2. When a new pointer is connected to that pair, increment the counter.
3. When a pointer is removed, decrement the counter.
4. Any cell with 0 counter is garbage.
* Consider the following example, and draw the box-and-pointer
diagrams below, keeping a "reference counter" with each cell.
(define a (list 1 2 3))
(set-cdr! a 4)
(set-cdr! a a)
(set! a 1)
+ reference counting is fast and incremental
- reference counting can't handle cyclical data structures!
? reference counting requires ~50% extra memory
(1 integer per cons cell)
------------------------------------------------------------------------
* Garbage Collection Technique 2: Stop and Copy
1. Split memory in half (working memory and copy memory).
2. When out of working memory, stop computation and begin garbage collection.
1. Place scan and free pointers at the start of the copy memory.
2. Copy the Root to copy memory, incrementing free. For each cell
copied, put a "Broken Heart" token in the car and the forwarding
address in the cdr.
3. Starting at the scan pointer, check the car and the cdr. If
either is a pointer, look at the location in working
memory. If it's already been copied (i.e. it has a "Broken
Heart"), update the reference. Otherwise, copy the location
and put the "Broken Heart" in the old location.
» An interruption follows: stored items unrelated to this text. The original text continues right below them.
(* ===== verification/RelayService.v ===== *)
(** The relay service, [bin/relay/src/service.rs]: the future that follows the beacon events,
    updates the storage, reconnects when the stream ends, and refreshes the duties. *)

From S2P Require Import Prelude Prog External Types Blst Signer BeaconTypes BeaconBlock.
From S2P Require Import StorageTypes Storage BidSpec Metrics InMemory World InMemoryStorage.
From S2P Require Import EventStream.

Definition BACKOFF_SECS : Z := 1.

(** A connection future, by the number of polls it stays pending and the stream it yields. *)
Record Connection : Type := mkConnection { cn_pending : nat; cn_stream : BeaconEventsStream }.

Definition connection_poll (c : Connection) : poll BeaconEventsStream * Connection :=
  match cn_pending c with
  | O => (Ready (cn_stream c), c)
  | S n => (Pending, mkConnection n (cn_stream c))
  end.

(** [enum Inner] *)
Inductive RelayInner : Type :=
| BeaconEvents (s : BeaconEventsStream)
| PendingConnection (c : Connection).

(** The state of the future.  [rs_connect] is [beacon_events]: what its successive
    connections (backoff included) will be. *)
Record RelayState : Type := mkRelayState {
  rs_inner : RelayInner;
  rs_connect : list Connection;
  rs_slots_per_epoch : u64
}.

(** [RelayService::new], once the first connection is there. *)
Definition relay_service_new (stream : BeaconEventsStream) (connect : list Connection)
    (slots_per_epoch : u64) : RelayState :=
  mkRelayState (BeaconEvents stream) connect slots_per_epoch.

(** The next connection of the client; past the given ones it never completes a stream with
    an event. *)
Definition next_connection (l : list Connection) : Connection * list Connection :=
  match l with
  | [] => (mkConnection 0 (mkBeaconEventsStream [] []), [])
  | c :: l' => (c, l')
  end.

Section relay_service.
Context `{Ext} {E : Type -> Type} `{!Storage E} `{!Host E} `{!BeaconHandle E} `{!BuildProfile}.

(** ** Duties *)

(** The closure of the [filter_map]. *)
Definition into_duty (duty : ProposerDutiesData) : prog E (option Validator) :=
  let! pubkey := lift (pk_from_fixed (pd_pubkey duty)) in
  let! registration := st_read_validator_registration pubkey in
  Ret (match registration with
       | Some registration =>
           Some (mkValidator (pd_slot duty) (pd_validator_index duty) registration)
       | None => None
       end).

Fixpoint filter_mapP {A B} (f : A -> prog E (option B)) (l : list A) : prog E (list B) :=
  match l with
  | [] => Ret []
  | a :: l' =>
      let! b := f a in
      let! bs := filter_mapP f l' in
      Ret (match b with Some b => b :: bs | None => bs end)
  end.

Definition into_duties (duties : list ProposerDutiesData) : prog E (list Validator) :=
  let! empty := st_empty_validator_regs in
  if empty then Ret [] else filter_mapP into_duty duties.

(** The task spawned on the head events of the slots [0, 32, 64, ...]. *)
Definition duties_task (head_slot : HeadSlot) (slots_per_epoch : u64) :
  prog E (result unit string) :=
  do! sleep 6;
  let! started := instant_now in
  let! epoch := lift (epoch head_slot slots_per_epoch) in
  let! next_epoch := lift (u64_add epoch 1) in
  let! duties_epoch_res := bh_proposer_duties epoch in
  let! duties_next_epoch_res := bh_proposer_duties next_epoch in
  let!? duties_epoch := Ret duties_epoch_res in
  let!? duties_next_epoch := Ret duties_next_epoch_res in
  let validators := merge_with duties_epoch duties_next_epoch in
  let! duties := into_duties validators in
  do! match duties with
      | [] => Ret tt
      | _ => st_set_proposer_duties duties
      end;
  let! now := instant_now in
  Ret (Ok tt).

(** ** The future *)

Definition handle_event (slots_per_epoch : u64) (event : BeaconEvent) : prog E unit :=
  match event with
  | PayloadAttribute payload_attribute =>
      st_set_payload_attributes (pae_data payload_attribute)
  | Head head =>
      let slot := he_slot head in
      let head_slot := mkHeadSlot slot in
      do! st_set_head_slot head_slot;
      if (slot mod 32 =? 0)%Z then spawn (DutiesTask head_slot slots_per_epoch) else Ret tt
  end.

(** [Future::poll] *)
Definition relay_poll (self : RelayState) : prog E (PollAnswer * RelayState) :=
  let with_inner inner := mkRelayState inner (rs_connect self) (rs_slots_per_epoch self) in
  match rs_inner self with
  | BeaconEvents beacon_stream =>
      let (r, beacon_stream) := poll_next beacon_stream in
      match r with
      | Ready (Some event) =>
          do! handle_event (rs_slots_per_epoch self) event;
          Ret (Woken, with_inner (BeaconEvents beacon_stream))
      | Ready None =>
          let (reconnect_future, connect) := next_connection (rs_connect self) in
          Ret (Woken, mkRelayState (PendingConnection reconnect_future) connect
                        (rs_slots_per_epoch self))
      | Pending => Ret (Waiting, with_inner (BeaconEvents beacon_stream))
      end
  | PendingConnection conn_fut =>
      let (r, conn_fut) := connection_poll conn_fut in
      match r with
      | Ready beacon_stream => Ret (Woken, with_inner (BeaconEvents beacon_stream))
      | Pending => Ret (Waiting, with_inner (PendingConnection conn_fut))
      end
  end.

(** The executor polls the future again and again; its output is never produced. *)
Fixpoint relay_polls (n : nat) (self : RelayState) : prog E RelayState :=
  match n with
  | O => Ret self
  | S n' => let! r := relay_poll self in relay_polls n' r.2
  end.
End relay_service.

(** * Properties *)

Section laws.
Context {X : Ext} `{!BuildProfile}.
Abbreviation step := (fun X => @relay_step _ X).

(** The duties of the registered validators, in the order of the beacon node. *)
Definition duty_of (regs : ValidatorRegistrations) (d : ProposerDutiesData) (k : BlsPublicKey) :
  option Validator :=
  r ← regs !! pk_serialize k;
  Some (mkValidator (pd_slot d) (pd_validator_index d) r).

Lemma filter_mapP_duties_run regs dks w :
  sto_regs (w_abs w) = regs ->
  Forall (fun dk => pk_from_fixed (pd_pubkey dk.1) = Val dk.2) dks ->
  run_relay (filter_mapP into_duty (fst <$> dks)) w =
  (Val (omap (fun dk => duty_of regs dk.1 dk.2) dks), w).
Proof.
  unfold run_relay. intros Hregs. induction 1 as [|[d k] dks Hk _ IH]; [done |].
  change (fst <$> (d, k) :: dks) with (d :: (fst <$> dks)). cbn [filter_mapP].
  rewrite run_bind. unfold into_duty at 1. simpl in Hk. rewrite Hk, run_lift_val. run_read.
  rewrite run_ret, run_bind, IH, Hregs, run_ret. unfold duty_of. simpl.
  by destruct (regs !! _).
Qed.

Lemma into_duties_run dks w :
  Forall (fun dk => pk_from_fixed (pd_pubkey dk.1) = Val dk.2) dks ->
  run_relay (into_duties (fst <$> dks)) w =
  (Val (omap (fun dk => duty_of (sto_regs (w_abs w)) dk.1 dk.2) dks), w).
Proof.
  intros Hk. unfold run_relay, into_duties. run_read. case_bool_decide as Hempty.
  - rewrite run_ret. do 2 f_equal. rewrite Hempty. clear. induction dks as [|[d k] l IH]; simpl;
      [done |]. unfold duty_of at 1. by rewrite lookup_empty.
  - by apply filter_mapP_duties_run.
Qed.

(** ** Safety under interleaving *)

Section safety.
Context (builders : list BlsPublicKey) (fork : ForkDatas).
Abbreviation J := (fun w => by_slot_empty w /\ bids_authentic builders fork (w_abs w)).

Lemma into_duties_safe duties (Q : list Validator -> Prop) :
  (forall l, Q l) -> safe step J Q (into_duties duties).
Proof.
  intros HQ. unfold into_duties. safe_read. intros a _. case_bool_decide; [apply HQ |].
  eapply (safe_mono _ _ (fun _ => True)); [intros; apply HQ |].
  induction duties as [|d l IH]; cbn [filter_mapP]; [done |].
  apply safe_bind. unfold into_duty. apply safe_bind, safe_lift. intros k _.
  safe_read. intros a1 _. cbn [guarded]. apply safe_bind.
  eapply safe_mono, IH. done.
Qed.

Lemma duties_task_safe head_slot slots_per_epoch :
  safe step J (fun _ => True) (duties_task head_slot slots_per_epoch).
Proof.
  unfold duties_task. do 2 (apply safe_bind; intros ? ?; split; [done |]; cbn [guarded]).
  do 2 (apply safe_bind, safe_lift; intros ? _).
  do 2 (apply safe_bind; intros ? ?; split; [done |]; cbn [guarded]).
  cbn [relay_step fst].
  match goal with |- context [out_duties ?o ?e] => destruct (out_duties o e) as [d1|] end;
    [|done].
  match goal with |- context [out_duties ?o ?e] => destruct (out_duties o e) as [d2|] end;
    [|done].
  do 2 (apply safe_try_bind; cbn [guarded]).
  apply safe_bind, into_duties_safe. intros [|d l].
  - intros w Hw. by split.
  - apply safe_bind. safe_last_write; [intros; by apply ba_set_duties |].
    intros w Hw. by split.
Qed.

Lemma relay_poll_safe st (Q : PollAnswer * RelayState -> Prop) :
  (forall r, Q r) -> safe step J Q (relay_poll st).
Proof.
  intros HQ. unfold relay_poll. destruct (rs_inner st) as [s|c].
  - destruct (poll_next s) as [[[e|]|] s'].
    + apply safe_bind. unfold handle_event. destruct e as [p|h].
      * safe_last_write; [intros; by apply ba_set_attrs | apply HQ].
      * safe_write; [intros; by apply ba_set_head |].
        destruct (_ =? 0)%Z; [|apply HQ]. intros w Hw. split; [done | apply HQ].
    + destruct (next_connection _). apply HQ.
    + apply HQ.
  - destruct (connection_poll c) as [[]]; apply HQ.
Qed.

Lemma relay_polls_safe n st : safe step J (fun _ => True) (relay_polls n st).
Proof.
  revert st; induction n as [|n IH]; intros st; [done |].
  cbn [relay_polls]. apply safe_bind, relay_poll_safe. intros r. apply IH.
Qed.
End safety.
(** ** One event *)

Lemma relay_poll_event_run st s s' ev w :
  rs_inner st = BeaconEvents s -> poll_next s = (Ready (Some ev), s') ->
  exists w', run_relay (relay_poll st) w =
      (Val (Woken, mkRelayState (BeaconEvents s') (rs_connect st) (rs_slots_per_epoch st)), w') /\
  match ev with
  | PayloadAttribute p =>
      w_abs w' = sto_set_attrs (pae_data p) (w_abs w) /\ w_spawned w' = w_spawned w
  | Head h =>
      w_abs w' = sto_set_head (mkHeadSlot (he_slot h)) (w_abs w) /\
      w_spawned w' =
        (if (he_slot h mod 32 =? 0)%Z
         then DutiesTask (mkHeadSlot (he_slot h)) (rs_slots_per_epoch st) :: w_spawned w
         else w_spawned w)
  end.
Proof.
  intros Hin Hpoll. unfold run_relay, relay_poll. rewrite Hin, Hpoll.
  destruct ev as [p|h]; simpl handle_event.
  - cbn. destruct (inner_delivered_contains _ _); cbn; eexists; split; try reflexivity; by split.
  - cbn. destruct (he_slot h mod 32 =? 0)%Z; cbn; eexists; split; try reflexivity; by split.
Qed.

End laws.

Section main.
Context {X : Ext} `{!BuildProfile}.

(** The storable duties are, in the order of the beacon node, those whose key is registered,
    with the registration of that key; nothing when no validator is registered. *)
Theorem into_duties_correct dks w :
  Forall (fun dk => pk_from_fixed (pd_pubkey dk.1) = Val dk.2) dks ->
  run_relay (into_duties (fst <$> dks)) w =
  (Val (omap (fun dk => duty_of (sto_regs (w_abs w)) dk.1 dk.2) dks), w).
Proof. apply into_duties_run. Qed.

(** C20: the duties task stores the duties of the current and of the next epoch, restricted to the
    registered validators, except that an empty list never overwrites the stored duties; when
    the beacon node fails to give either epoch the storage is left alone. *)
Theorem duties_task_correct head n e w :
  epoch head n = Val e -> (e + 1 < u64_modulus)%Z ->
  match out_duties (w_out w) e, out_duties (w_out w) (e + 1) with
  | Ok d1, Ok d2 => forall ks,
      Forall2 (fun d k => pk_from_fixed (pd_pubkey d) = Val k) (merge_with d1 d2) ks ->
      let duties := omap (fun dk => duty_of (sto_regs (w_abs w)) dk.1 dk.2)
                      (zip (merge_with d1 d2) ks) in
      exists w', run_relay (duties_task head n) w = (Val (Ok tt), w') /\
        w_abs w' = match duties with [] => w_abs w | _ => sto_set_duties duties (w_abs w) end
  | _, _ => exists err w', run_relay (duties_task head n) w = (Val (Err err), w') /\
      w_store w' = w_store w
  end.
Proof.
  intros He Hlt. unfold run_relay, duties_task.
  destruct (out_duties (w_out w) e) as [d1|er] eqn:H1;
    [destruct (out_duties (w_out w) (e + 1)) as [d2|er] eqn:H2|].
  - intros ks Hks.
    set (duties := omap _ (zip (merge_with d1 d2) ks)).
    rewrite run_sleep, run_now, He, run_lift_val, u64_add_small, run_lift_val,
      !run_duties by done. cbn [w_ticked w_out]. rewrite H1, H2.
    rewrite run_try_bind, run_ret, run_try_bind, run_ret, run_bind.
    pose proof (into_duties_run (zip (merge_with d1 d2) ks) (w_ticked w)) as Hrun.
    assert (fst <$> zip (merge_with d1 d2) ks = merge_with d1 d2) as Hfst
      by (apply fst_zip; by apply Nat.eq_le_incl, (Forall2_length _ _ _ Hks)).
    rewrite Hfst in Hrun. unfold run_relay in Hrun. rewrite Hrun.
    2:{ clear -Hks. induction Hks; constructor; done. }
    change (w_abs (w_ticked w)) with (w_abs w). fold duties.
    destruct duties as [|d l]; cbn; eexists; split; reflexivity.
  - rewrite run_sleep, run_now, He, run_lift_val, u64_add_small, run_lift_val, !run_duties by done.
    cbn [w_ticked w_out]. rewrite H1, H2. do 2 eexists. split; reflexivity.
  - rewrite run_sleep, run_now, He, run_lift_val, u64_add_small, run_lift_val, !run_duties by done.
    cbn [w_ticked w_out]. rewrite H1. do 2 eexists. split; reflexivity.
Qed.

(** C21: one event updates the storage as it should: payload attributes replace the stored ones; a
    head event replaces the head slot and spawns the duties task exactly on the slots divisible
    by 32, whatever number of slots per epoch was configured. *)
Theorem relay_poll_event st s s' ev w :
  rs_inner st = BeaconEvents s -> poll_next s = (Ready (Some ev), s') ->
  exists w', run_relay (relay_poll st) w =
      (Val (Woken, mkRelayState (BeaconEvents s') (rs_connect st) (rs_slots_per_epoch st)), w') /\
  match ev with
  | PayloadAttribute p =>
      w_abs w' = sto_set_attrs (pae_data p) (w_abs w) /\ w_spawned w' = w_spawned w
  | Head h =>
      w_abs w' = sto_set_head (mkHeadSlot (he_slot h)) (w_abs w) /\
      w_spawned w' =
        (if (he_slot h mod 32 =? 0)%Z
         then DutiesTask (mkHeadSlot (he_slot h)) (rs_slots_per_epoch st) :: w_spawned w
         else w_spawned w)
  end.
Proof. apply relay_poll_event_run. Qed.

Lemma pending_polls_run n c l m k w :
  cn_pending c = m ->
  run_relay (relay_polls (S m + n) (mkRelayState (PendingConnection c) l k)) w =
  run_relay (relay_polls n (mkRelayState (BeaconEvents (cn_stream c)) l k)) w.
Proof.
  revert c; induction m as [|m IH]; intros [p s] Hp; simpl in Hp; subst; [done |].
  etransitivity; [|exact (IH (mkConnection m s) eq_refl)]. reflexivity.
Qed.

(** C22: the service reconnects: when the event stream ends, then after as many polls as the new
    connection stays pending, and two more, it follows the stream of that connection; the
    storage is not touched meanwhile. *)
Theorem relay_service_reconnects st s s' c l w :
  rs_inner st = BeaconEvents s -> poll_next s = (Ready None, s') -> rs_connect st = c :: l ->
  run_relay (relay_polls (cn_pending c + 2) st) w =
  (Val (mkRelayState (BeaconEvents (cn_stream c)) l (rs_slots_per_epoch st)), w).
Proof.
  intros Hin Hpoll Hc. replace (cn_pending c + 2)%nat with (S (S (cn_pending c) + 0)) by lia.
  unfold run_relay. cbn [relay_polls]. unfold relay_poll at 1. rewrite Hin, Hpoll, Hc.
  cbn [next_connection bind snd].
  pose proof (pending_polls_run 0 c l (cn_pending c) (rs_slots_per_epoch st) w eq_refl) as Hrun.
  unfold run_relay in Hrun. by rewrite Hrun.
Qed.
End main.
4. Repeat until scan = free.
5. Swap the roles of the working and copy memory.
* let's perform stop-and-copy on the following with Root = P5
working memory
0 1 2 3 4 5 6 7 8 9
the-cars N3 N4 P0 N3 N5 P2 N2 N3 P1 N4
the-cdrs E0 E0 P4 P5 P0 P6 P5 P3 P3 N5
copy memory
10 11 12 13 14 15 16 17 18 19
the-cars
the-cdrs
working memory
0 1 2 3 4 5 6 7 8 9
the-cars bh N4 bh N3 bh bh bh N3 P1 N4
the-cdrs P13 E0 P11 P5 P14 P10 P12 P3 P3 N5
copy memory
10 11 12 13 14 15 16 17 18 19
the-cars P11 P13 N2 N3 N5
the-cdrs P12 P14 P10 E0 P11
- stop-and-copy requires a long pause in program execution
+ stop-and-copy can handle cyclical data structures!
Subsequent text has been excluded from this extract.